The EU General Data Protection Regulation (GDPR) defines the conditions and requirements under which enterprises may process personal data, whether as controller or processor.
Whereas solely the controller was subject to legal obligations – and thus sanctions – under the former Data Protection Act of 8 December 1992 (implementing Directive 45/96/CE), the GDPR expressly imposes obligations on both controller and processor, each being liable for complying with its respective duties. Proper assessment and determination of the role of each party involved in personal data processing activities is therefore of primary importance to properly allocate responsibilities.
In light of the growing number of decisions taken by the litigation chamber of the Belgian Data Protection Authority (DPA) and the actual risk of sanctions, enterprises’ liability for privacy practices should definitely not be pushed into the background.

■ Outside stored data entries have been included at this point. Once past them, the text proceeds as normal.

(** * SWSC-GameServer: port allocator, process registry, configuration
      pipeline and content fetcher, embedded from the Go sources.

    Go maps are stdpp [gmap]s, Go [int] is [Z] with the 64-bit wrap-around
    written out, Go strings are [string]s (byte sequences), and the token
    streams of [encoding/xml] are lists of [Token]. *)

From Stdlib Require Import ZArith List String Ascii Lia Bool DecimalString.
From stdpp Require Import gmap strings list fin_maps.

Local Open Scope Z_scope.

(** ** Go's [int] (64 bits, two's complement) *)

Module GoInt.

Definition int_min : Z := - 2 ^ 63.
Definition int_max : Z := 2 ^ 63 - 1.

Definition in_range (z : Z) : Prop := int_min <= z <= int_max.

(** Reduction of a mathematical integer to the value an [int] holds. *)
Definition wrap (z : Z) : Z := (z + 2 ^ 63) mod 2 ^ 64 - 2 ^ 63.

Definition add (a b : Z) : Z := wrap (a + b).
Definition sub (a b : Z) : Z := wrap (a - b).

End GoInt.

(** ** config.go: the port range read by [LoadConfig] *)

Record Config := mkConfig { MinPort : Z; MaxPort : Z }.

(** The content settings [LoadConfig] reads. *)
Record Workshop := mkWorkshop {
  WorkshopPlaylistsInstallDir : string;
  WorkshopModsInstallDir : string;
  SteamCmdPath : string;
  GameAppID : string
}.

(** [LoadConfig] ends the program ([log.Fatalf]) unless the range passes
    these two tests (config.go, step 3). *)
Definition LoadConfig_accepts (cfg : Config) : bool :=
  negb (MinPort cfg >? MaxPort cfg)
  && negb ((MinPort cfg <? 1024) || (MaxPort cfg >? 65535)).

(** The ports of the inclusive range [[MinPort, MaxPort]]. *)
Definition portsInRange (cfg : Config) : list Z :=
  seqZ (MinPort cfg) (MaxPort cfg - MinPort cfg + 1).

(** ** port_manager.go *)

Module PortManager.

(** [usedPorts map[int]bool]: a missing key reads as [false]. *)
Definition isUsed (usedPorts : gmap Z bool) (port : Z) : bool :=
  default false (usedPorts !! port).

Definition initializePortManager : gmap Z bool := ∅.

(** Result of [findAvailablePort]: [(port, nil)] or [(-1, err)]. *)
Inductive FindResult :=
| Found (port : Z)
| NoPortAvailable.

(** The loop [for port := minPort; port <= maxPort; port++]. [None] is
    the loop still running when the fuel is spent. *)
Fixpoint findLoop (fuel : nat) (port maxPort : Z) (usedPorts : gmap Z bool)
  : option FindResult :=
  match fuel with
  | O => None
  | S fuel' =>
      if port <=? maxPort then
        if negb (isUsed usedPorts port) then Some (Found port)
        else findLoop fuel' (GoInt.add port 1) maxPort usedPorts
      else Some NoPortAvailable
  end.

(** One run of the body per port of the range, and the last test. *)
Definition findAvailablePort (minPort maxPort : Z) (usedPorts : gmap Z bool)
  : option FindResult :=
  findLoop (Z.to_nat (maxPort - minPort + 2)) minPort maxPort usedPorts.

(** [assignPort]: the returned flag and the map afterwards. *)
Definition assignPort (cfg : Config) (port : Z) (usedPorts : gmap Z bool)
  : bool * gmap Z bool :=
  if (port <? MinPort cfg) || (port >? MaxPort cfg) then (false, usedPorts)
  else if isUsed usedPorts port then (false, usedPorts)
  else (true, <[port := true]> usedPorts).

Definition releasePort (cfg : Config) (port : Z) (usedPorts : gmap Z bool)
  : gmap Z bool :=
  if (port <? MinPort cfg) || (port >? MaxPort cfg) then usedPorts
  else if negb (isUsed usedPorts port) then usedPorts
  else delete port usedPorts.

End PortManager.

(** ** The port claim of the start workflow, under interleaving

    [handleStartServerProcess] claims a port in two critical sections of
    [usedPortsMutex]: [findAvailablePort] (step 2) and, after the
    configuration has been rewritten and saved, [assignPort] (step 8).
    Each section is one atomic step of a caller; a schedule names the
    caller that runs its next section. *)

Module ClaimRace.
Import PortManager.

Inductive Caller :=
| Ready                 (* findAvailablePort not yet called *)
| Holding (port : Z)    (* findAvailablePort returned port *)
| Claimed (port : Z)    (* assignPort returned true *)
| Conflict (port : Z)   (* assignPort returned false *)
| Exhausted.            (* findAvailablePort returned an error *)

Record Sys := mkSys { usedPorts : gmap Z bool; callers : list Caller }.

Definition stepCaller (cfg : Config) (i : nat) (s : Sys) : option Sys :=
  match callers s !! i with
  | Some Ready =>
      match findAvailablePort (MinPort cfg) (MaxPort cfg) (usedPorts s) with
      | Some (Found p) =>
          Some (mkSys (usedPorts s) (<[i := Holding p]> (callers s)))
      | Some NoPortAvailable =>
          Some (mkSys (usedPorts s) (<[i := Exhausted]> (callers s)))
      | None => None
      end
  | Some (Holding p) =>
      let '(ok, used') := assignPort cfg p (usedPorts s) in
      Some (mkSys used'
              (<[i := if ok then Claimed p else Conflict p]> (callers s)))
  | _ => None
  end.

Fixpoint run (cfg : Config) (schedule : list nat) (s : Sys) : option Sys :=
  match schedule with
  | [] => Some s
  | i :: rest =>
      match stepCaller cfg i s with
      | Some s' => run cfg rest s'
      | None => None
      end
  end.

(** [n] callers that have not started, over the given port set. *)
Definition start (usedPorts : gmap Z bool) (n : nat) : Sys :=
  mkSys usedPorts (replicate n Ready).

Definition isDone (c : Caller) : bool :=
  match c with
  | Ready | Holding _ => false
  | _ => true
  end.

Definition finished (s : Sys) : bool := forallb isDone (callers s).

Definition isClaimed (c : Caller) : bool :=
  match c with
  | Claimed _ => true
  | _ => false
  end.


(** The ports held by the callers whose claim succeeded. *)
Definition claimedOf (c : Caller) : option Z :=
  match c with
  | Claimed p => Some p
  | _ => None
  end.

Definition claimedPorts (s : Sys) : list Z := omap claimedOf (callers s).

(** C1 as the specification words it, for [n] concurrent claims over
    the port set [used]: in every finished execution all callers have
    claimed, with pairwise-distinct ports. *)
Definition AtomicClaim (cfg : Config) (used : gmap Z bool) (n : nat) : Prop :=
  forall schedule s,
    run cfg schedule (start used n) = Some s -> finished s = true ->
    Forall (fun c => isClaimed c = true) (callers s)
    /\ NoDup (claimedPorts s).

(** The schedule in which caller [i] runs both of its sections before
    caller [i+1] runs its first. *)
Definition oneByOne (n : nat) : list nat :=
  flat_map (fun i => [i; i]) (seq 0 n).

(** The ports [first, first+1, ..., first+n-1]. *)
Fixpoint portsFrom (first : Z) (n : nat) : list Z :=
  match n with
  | O => []
  | S n' => first :: portsFrom (first + 1) n'
  end.

(** What every state of an execution satisfies: the claimed ports are
    pairwise distinct, lie in the range and are marked, and a port that
    was marked at the start stays marked. *)
Definition claimsSound (cfg : Config) (used0 : gmap Z bool) (s : Sys) : Prop :=
  NoDup (claimedPorts s)
  /\ (forall p, p ∈ claimedPorts s ->
        MinPort cfg <= p <= MaxPort cfg
        /\ isUsed (usedPorts s) p = true
        /\ isUsed used0 p = false)
  /\ (forall p, isUsed used0 p = true
                -> isUsed (usedPorts s) p = true).

(** The port set after the first [k] ports of the range were marked. *)
Definition markedUpTo (cfg : Config) (used : gmap Z bool) (k : nat)
  (ports : gmap Z bool) : Prop :=
  forall p, isUsed ports p
            = ((MinPort cfg <=? p) && (p <? MinPort cfg + Z.of_nat k))
              || isUsed used p.

End ClaimRace.

(** ** encoding/xml tokens *)

Module Xml.

Record Name := mkName { Space : string; Local : string }.
Record Attr := mkAttr { AttrName : Name; Value : string }.

Inductive Token :=
| StartElement (name : Name) (attr : list Attr)
| EndElement (name : Name)
| CharData (data : string)
| Comment (data : string)
| ProcInst (target : string) (inst : string)
| Directive (data : string).

(** A document the strict decoder reads to [io.EOF] is a sequence of
    nodes: every start tag is closed by an end tag of the same name. *)
#[warnings="-register-all"]
Inductive Node :=
| Elem (name : Name) (attr : list Attr) (children : list Node)
| NCharData (data : string)
| NComment (data : string)
| NProcInst (target : string) (inst : string)
| NDirective (data : string).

For example, the DPA imposed, in May 2020, an administrative fine of 50.000,00 EUR to the operator – and thus the controller – of a social network website.
In today’s digital economy where technologies equal to profit and where (personal) data management is a crucial asset, enterprises collect and process information but also joint forces in such tasks to optimize costs, profits, time, etc. It is well established that personal data processing may – not to say that it usually – involve the intervention of several actors. The controller-processor relationship naturally comes to mind. Practice however reveals that this is far from being the sole existing interaction.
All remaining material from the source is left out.